* Activity *
Work through the data line by line, gathering every line that has the word "range".
======== Data listing ========
(** * FairVote: the vote transaction, the recount/publish workflow and the
      public results projection, embedded from the TypeScript sources

    Sources embedded:
    - [src/app/page.tsx]: [normalizeEmail], [uniqueList],
      [handleCreateElection], [submitVote];
    - [src/app/elections/[id]/page.tsx]: [submitVote] (the same body as the
      one of the home page, over the page's own selection state),
      [closeAndPublish], [reopenVoting];
    - [src/app/elections/[id]/results/page.tsx]: [PublicResultsPage].

    Modelling conventions.
    - A JavaScript string is a [string] whose characters are code units
      below 256 (the Latin-1 range of UTF-16); [trim] and [toLowerCase] are
      written out for that range.
    - A JavaScript number that counts things is a [Z].
    - A Firestore collection is a [gmap] from document id to document; an
      optional field ([field?: T]) is an [option].
    - Server timestamps ([createdAt], [updatedAt], [publishedAt]) are left
      out: no modelled code reads them.
    - Firestore is an external collaborator.  Its calls are modelled by
      their documented sequential behaviour; a field path [counts.<name>]
      addresses the entry [<name>] of the [counts] map (names are taken
      free of the path separator and of the reserved path characters).
    - An [async] function is a computation over the store that either
      resolves or rejects; the writes issued before a rejection stay,
      except inside [runTransaction], which commits all or nothing. *)

From Stdlib Require Import ZArith Ascii String List Permutation.
From stdpp Require Import gmap strings list fin_maps.

Open Scope Z_scope.

(** ** Strings *)

(** The white space that [String.prototype.trim] removes, below 256: TAB,
    LF, VT, FF, CR, SPACE and NO-BREAK SPACE. *)
Definition is_space (a : ascii) : bool :=
  let n := N_of_ascii a in
  ((9 <=? n) && (n <=? 13) || (n =? 32) || (n =? 160))%N.

Fixpoint trimStart (s : string) : string :=
  match s with
  | EmptyString => EmptyString
  | String a s' => if is_space a then trimStart s' else s
  end.

Fixpoint trimEnd (s : string) : string :=
  match s with
  | EmptyString => EmptyString
  | String a s' =>
      match trimEnd s' with
      | EmptyString => if is_space a then EmptyString else String a EmptyString
      | t => String a t
      end
  end.

(** [value.trim()] *)
Definition trim (s : string) : string := trimEnd (trimStart s).

(** Lower-casing of one code unit below 256: A-Z, and the Latin-1 capitals
    U+00C0..U+00DE except the multiplication sign U+00D7. *)
Definition lower_char (a : ascii) : ascii :=
  let n := N_of_ascii a in
  if ((65 <=? n) && (n <=? 90) || (192 <=? n) && (n <=? 214)
      || (216 <=? n) && (n <=? 222))%N
  then ascii_of_N (n + 32)
  else a.

(** [value.toLowerCase()] *)
Fixpoint toLowerCase (s : string) : string :=
  match s with
  | EmptyString => EmptyString
  | String a s' => String (lower_char a) (toLowerCase s')
  end.

(** [input.split("\n")]: never empty, the empty input gives one empty line. *)
Fixpoint split_lines (s : string) : list string :=
  match s with
  | EmptyString => [EmptyString]
  | String a s' =>
      if Ascii.eqb a "010"%char then EmptyString :: split_lines s'
      else match split_lines s' with
           | h :: t => String a h :: t
           | [] => [String a EmptyString]
           end
  end.

(** [Boolean(item)] on a string: false exactly on the empty string. *)
Definition truthy (s : string) : bool :=
  match s with EmptyString => false | _ => true end.

(** [Array.from(new Set(items))]: the first occurrence of each string, in
    the order of insertion. *)
Fixpoint array_from_set (seen : list string) (items : list string) : list string :=
  match items with
  | [] => []
  | x :: rest =>
      if bool_decide (x ∈ seen) then array_from_set seen rest
      else x :: array_from_set (x :: seen) rest
  end.

(** [const normalizeEmail = (value) => value.trim().toLowerCase()] *)
Definition normalizeEmail (value : string) : string := toLowerCase (trim value).

(** [const uniqueList = (items) =>
      Array.from(new Set(items.map((item) => item.trim()).filter(Boolean)))] *)
Definition uniqueList (items : list string) : list string :=
  array_from_set [] (filter (λ s, truthy s = true) (map trim items)).
(** Modelled from the spec: the broker's answer to a declaration (the
    broker and the client library lie outside the repository).  A passive
    declaration checks existence and fails with NotFound (404) if absent; an
    active one creates, is idempotent if durability and arguments match and
    fails with PreconditionFailed (406) otherwise; a failed declaration
    closes the channel, and a closed channel refuses every call. *)
Definition respond (e : effect) (b : link) : link * option exn :=
  match e with
  | Channel =>
      (Link (exchanges b) (queues b) (bindings b)
            (open_channels b ∪ {[next_channel b]}) (S (next_channel b)),
       None)
  | QueueDeclare ch q passive durable args =>
      if decide (ch ∈ open_channels b) then
        match queues b !! q with
        | Some cfg =>
            if passive then (b, None)
            else if decide (cfg = Build_queue_cfg durable args) then (b, None)
            else (close_channel ch b, Some (ChannelClosedByBroker 406))
        | None =>
            if passive
            then (close_channel ch b, Some (ChannelClosedByBroker 404))
            else (Link (exchanges b)
                       (<[q := Build_queue_cfg durable args]> (queues b))
                       (bindings b) (open_channels b) (next_channel b),
                  None)
        end
      else (b, Some ChannelWrongStateError)
  | ExchangeDeclare ch x ty durable =>
      if decide (ch ∈ open_channels b) then
        match exchanges b !! x with
        | Some cfg =>
            if decide (cfg = Build_exchange_cfg ty durable) then (b, None)
            else (close_channel ch b, Some (ChannelClosedByBroker 406))
        | None =>
            (Link (<[x := Build_exchange_cfg ty durable]> (exchanges b))
                  (queues b) (bindings b) (open_channels b) (next_channel b),
             None)
        end
      else (b, Some ChannelWrongStateError)
  | QueueBind ch q x rk =>
      if decide (ch ∈ open_channels b) then
        match queues b !! q, exchanges b !! x with
        | Some _, Some _ =>
            (Link (exchanges b) (queues b) (bindings b ∪ {[(q, x, rk)]})
                  (open_channels b) (next_channel b),
             None)
        | _, _ => (close_channel ch b, Some (ChannelClosedByBroker 404))
        end
      else (b, Some ChannelWrongStateError)
  | _ => (b, None)
  end.

(** A call answered by the broker. *)
Definition request (e : effect) : M (world link) unit :=
  λ w, let '(b, r) := respond e (vars w) in
       (World b (log w ++ [(e, r)]), outcome r).

(** Modelled from the spec: [pika.BlockingConnection(params)].  Connecting
    fails on a network or authentication failure; whether it does is for
    the environment to decide, so the call is one of those that [fault]
    answers.  A failed connect leaves no connection. *)
Definition BlockingConnection (fault : trace → effect → option exn)
    (params : ConnectionParameters) : M (world link) unit :=
  perform fault (Connect params).

(** [conn.channel()]: a new channel, numbered by the connection. *)
Definition conn_channel : M (world link) channel :=
  ch ← get_var next_channel;
  request Channel ;;
  mret ch.

Definition queue_declare (ch : channel) (queue : string)
    (passive durable : bool) (arguments : gmap string string)
    : M (world link) unit :=
  request (QueueDeclare ch queue passive durable arguments).

Definition exchange_declare (ch : channel) (exchange exchange_type : string)
    (durable : bool) : M (world link) unit :=
  request (ExchangeDeclare ch exchange exchange_type durable).

Definition queue_bind (ch : channel) (queue exchange routing_key : string)
    : M (world link) unit :=
  request (QueueBind ch queue exchange routing_key).

(** Modelled from the spec: the library's consume loop, which is not part of
    the repository.  Deliveries reach the callback in order, one at a time;
    a callback's exception leaves the loop; after [stop_consuming] the
    running callback finishes and no further delivery is dispatched.  The
    flag [consuming] is read from the program variables by [active]. *)
Fixpoint start_consuming {V} (active : V → bool)
    (on_message_callback : delivery → M (world V) unit)
    (deliveries : list delivery) : M (world V) unit :=
  match deliveries with
  | [] => ret tt
  | d :: rest =>
      on_message_callback d ;;
      go ← get_var active;
      if (go : bool) then start_consuming active on_message_callback rest
      else ret tt
  end.

End Pika.

Export Pika.

(** ** consumer.py *)

Module Consumer.

(** The options that the modelled code reads. *)
Record Namespace : Type := {
  name : string;
  expect : option Z
}.

(** [count] is the variable of [main] that [on_msg] updates; [consuming]
    holds as long as the channel's consumer has not been cancelled. *)
Record locals : Type := {
  count : Z;
  consuming : bool
}.

Definition initial : world locals := World (Build_locals 0 true) [].

(** Lines 12-21.  The connection itself is the state of the monad;
    [fault] is the environment that answers the connect. *)
Definition open_channel (fault : trace → effect → option exn)
    (host vhost username password conn_name : string)
    : M (world link) channel :=
  let creds :=
    if str_truthy username
    then Some (Build_PlainCredentials username password) else None in
  params ← connection_parameters host vhost creds conn_name
              (Some 600) (Some 300);
  BlockingConnection fault params ;;
  conn_channel.

(** Lines 23-35. *)
Definition ensure_queue (ch : channel) (queue : string) (lazy : bool)
    : M (world link) channel :=
  try_except
    (queue_declare ch queue true false ∅ ;;
     mret ch)
    is_ChannelClosedByBroker
    (λ _,
       ch ← conn_channel;
       let qargs : gmap string string := {[ "x-queue-type" := "classic" ]} in
       let qargs := if lazy then <[ "x-queue-mode" := "lazy" ]> qargs
                    else qargs in
       queue_declare ch queue false true qargs ;;
       mret ch).

Section Handler.

(** [json.loads] on a body ([None] when it raises, which it does with a
    [ValueError]), [bytes.decode("utf-8", "ignore")], and the environment's
    faults. *)
Variable json_loads : bytes → option json.
Variable decode_ignore : bytes → string.
Variable fault : trace → effect → option exn.

Definition loads (b : bytes) : M (world locals) json :=
  match json_loads b with
  | Some data => ret data
  | None => raise ValueError
  end.

(** Lines 65-71: the text and the sequence number to show. *)
Definition decode (b : bytes) : M (world locals) (json * json) :=
  try_except
    (data ← loads b;
     text ← get data "text";
     n ← get data "n";
     mret (text, n))
    is_Exception
    (λ _, mret (JStr (decode_ignore b), JStr "?")).

(** Line 63. *)
Definition producer_of (p : option BasicProperties) : json :=
  match p with
  | Some p => dict_get "producer_id" (default [] (headers p))
  | None => JNull
  end.

(** Line 64. *)
Definition msg_id_of (p : option BasicProperties) : json :=
  match p with
  | Some p => from_option JStr JNull (message_id p)
  | None => JNull
  end.

Definition stop_consuming (ch : channel) : M (world locals) unit :=
  perform fault (StopConsuming ch) ;;
  set_var (λ v, Build_locals (count v) false).

(** Lines 75-76: [args.expect and count >= args.expect]. *)
Definition enough (args : Namespace) (c : Z) : bool :=
  opt_int_truthy (expect args) && bool_decide (default 0 (expect args) ≤ c).

(** Lines 60-76. *)
Definition on_msg (args : Namespace) (d : delivery) : M (world locals) unit :=
  set_var (λ v, Build_locals (count v + 1) (consuming v)) ;;
  let producer := producer_of (props d) in
  let msg_id := msg_id_of (props d) in
  tn ← decode (body d);
  c ← get_var count;
  perform fault (Print (Got (name args) c msg_id producer tn.2 tn.1)) ;;
  perform fault (BasicAck (ch_cb d) (delivery_tag (method d))) ;;
  c ← get_var count;
  when (enough args c) (stop_consuming (ch_cb d)).

(** Lines 78-97, without the signal handler: the loop over what the broker
    delivers, and the summary and close that follow in any case. *)
Definition consume (args : Namespace) (deliveries : list delivery)
    : M (world locals) unit :=
  perform fault (Print (Waiting (name args))) ;;
  try_finally
    (try_except
       (start_consuming consuming (on_msg args) deliveries)
       is_KeyboardInterrupt
       (λ _, ret tt))
    (c ← get_var count;
     perform fault (Print (ConsumerDone (name args) c)) ;;
     try_except (perform fault ConnClose) is_Exception (λ _, ret tt)).

End Handler.

End Consumer.

(** ** consumer_gui.py *)

Module ConsumerGui.

Import Consumer.

Section Handler.

Variable json_loads : bytes → option json.
Variable decode_ignore : bytes → string.
Variable fault : trace → effect → option exn.

(** [method.channel] *)
Definition channel_of (m : Deliver) : M (world locals) channel :=
  match method_channel m with
  | Some ch => ret ch
  | None => raise AttributeError
  end.

(** Lines 44-76.  The handler reads [count], [args.name] and [args.expect],
    the names of [consumer.py]'s [main]; they are its parameters here. *)
Definition on_msg (args : Namespace) (d : delivery) : M (world locals) unit :=
  try_except
    (set_var (λ v, Build_locals (count v + 1) (consuming v)) ;;
     let producer := producer_of (props d) in
     let msg_id := msg_id_of (props d) in
     tn ← decode json_loads decode_ignore (body d);
     c ← get_var count;
     perform fault (Print (Got (name args) c msg_id producer tn.2 tn.1)) ;;
     ch ← channel_of (method d);
     perform fault (BasicAck ch (delivery_tag (method d))) ;;
     c ← get_var count;
     when (enough args c) (stop_consuming fault (ch_cb d)))
    is_Exception
    (λ e,
       perform fault (Print (ErrorInCallback (name args) e)) ;;
       perform fault PrintExc ;;
       try_except
         (ch ← channel_of (method d);
          perform fault (BasicNack ch (delivery_tag (method d)) true))
         is_Exception
         (λ _, ret tt)).

End Handler.

End ConsumerGui.

(** ** producer.py *)

Module Producer.

Record Namespace : Type := {
  exchange : string;
  routing_key : string;
  count : Z;
  text : string;
  durable : bool;
  progress_every : Z;
  producer_id : string
}.

(** [props] is the one properties object that [main] updates before each
    publish; the counters tell how often the identifier source and the
    clock have been read. *)
Record locals : Type := {
  props : BasicProperties;
  uuid_draws : nat;
  clock_reads : nat
}.

(** Lines 11-18; [fault] is the environment that answers the connect. *)
Definition open_channel (fault : trace → effect → option exn)
    (host vhost username password conn_name : string)
    : M (world link) channel :=
  let creds :=
    if str_truthy username
    then Some (Build_PlainCredentials username password) else None in
  params ← connection_parameters host vhost creds conn_name None None;
  BlockingConnection fault params ;;
  conn_channel.

(** Lines 20-31. *)
Definition declare_topology (ch : channel)
    (exchange work_queue audit_queue routing_key : string)
    (durable lazy : bool) : M (world link) unit :=
  exchange_declare ch exchange "direct" true ;;
  let qargs : gmap string string := {[ "x-queue-type" := "classic" ]} in
  let qargs := if lazy then <[ "x-queue-mode" := "lazy" ]> qargs
               else qargs in
  queue_declare ch work_queue false durable qargs ;;
  queue_bind ch work_queue exchange routing_key ;;
  when (str_truthy audit_queue)
    (queue_declare ch audit_queue false durable qargs ;;
     queue_bind ch audit_queue exchange routing_key).

(** Lines 59-64. *)
Definition initial_props (args : Namespace) (hostname : string)
    : BasicProperties :=
  Build_BasicProperties
    (Some "application/json")
    (Some (if durable args then 2 else 1))
    (Some "rabbitmq.producer")
    (Some [("producer_id", JStr (producer_id args)); ("host", JStr hostname)])
    None None.

Definition initial (args : Namespace) (hostname : string) : world locals :=
  World (Build_locals (initial_props args hostname) 0 0) [].

Section Run.

(** [str(uuid.uuid4())] at its k-th call, [int(time.time())] at its k-th
    call, [json.dumps(obj).encode("utf-8")], and the environment's
    faults. *)
Variable uuid4 : nat → string.
Variable time_time : nat → Z.
Variable dumps : json → bytes.
Variable fault : trace → effect → option exn.

(** Line 74: the record that becomes the body. *)
Definition payload (args : Namespace) (i : Z) : json :=
  JObj [("n", JInt i); ("text", JStr (text args));
        ("sent_by", JStr (producer_id args))].

(** Line 75. *)
Definition fresh_message_id : M (world locals) unit :=
  k ← get_var uuid_draws;
  set_var (λ v,
    Build_locals
      (Build_BasicProperties (content_type (props v)) (delivery_mode (props v))
         (app_id (props v)) (headers (props v)) (Some (uuid4 k))
         (timestamp (props v)))
      (S k) (clock_reads v)).

(** Line 76. *)
Definition stamp : M (world locals) unit :=
  k ← get_var clock_reads;
  set_var (λ v,
    Build_locals
      (Build_BasicProperties (content_type (props v)) (delivery_mode (props v))
         (app_id (props v)) (headers (props v)) (message_id (props v))
         (Some (time_time k)))
      (uuid_draws v) (S k)).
========
* Result *
      below 256 (the Latin-1 range of UTF-16); [trim] and [toLowerCase] are
      written out for that range.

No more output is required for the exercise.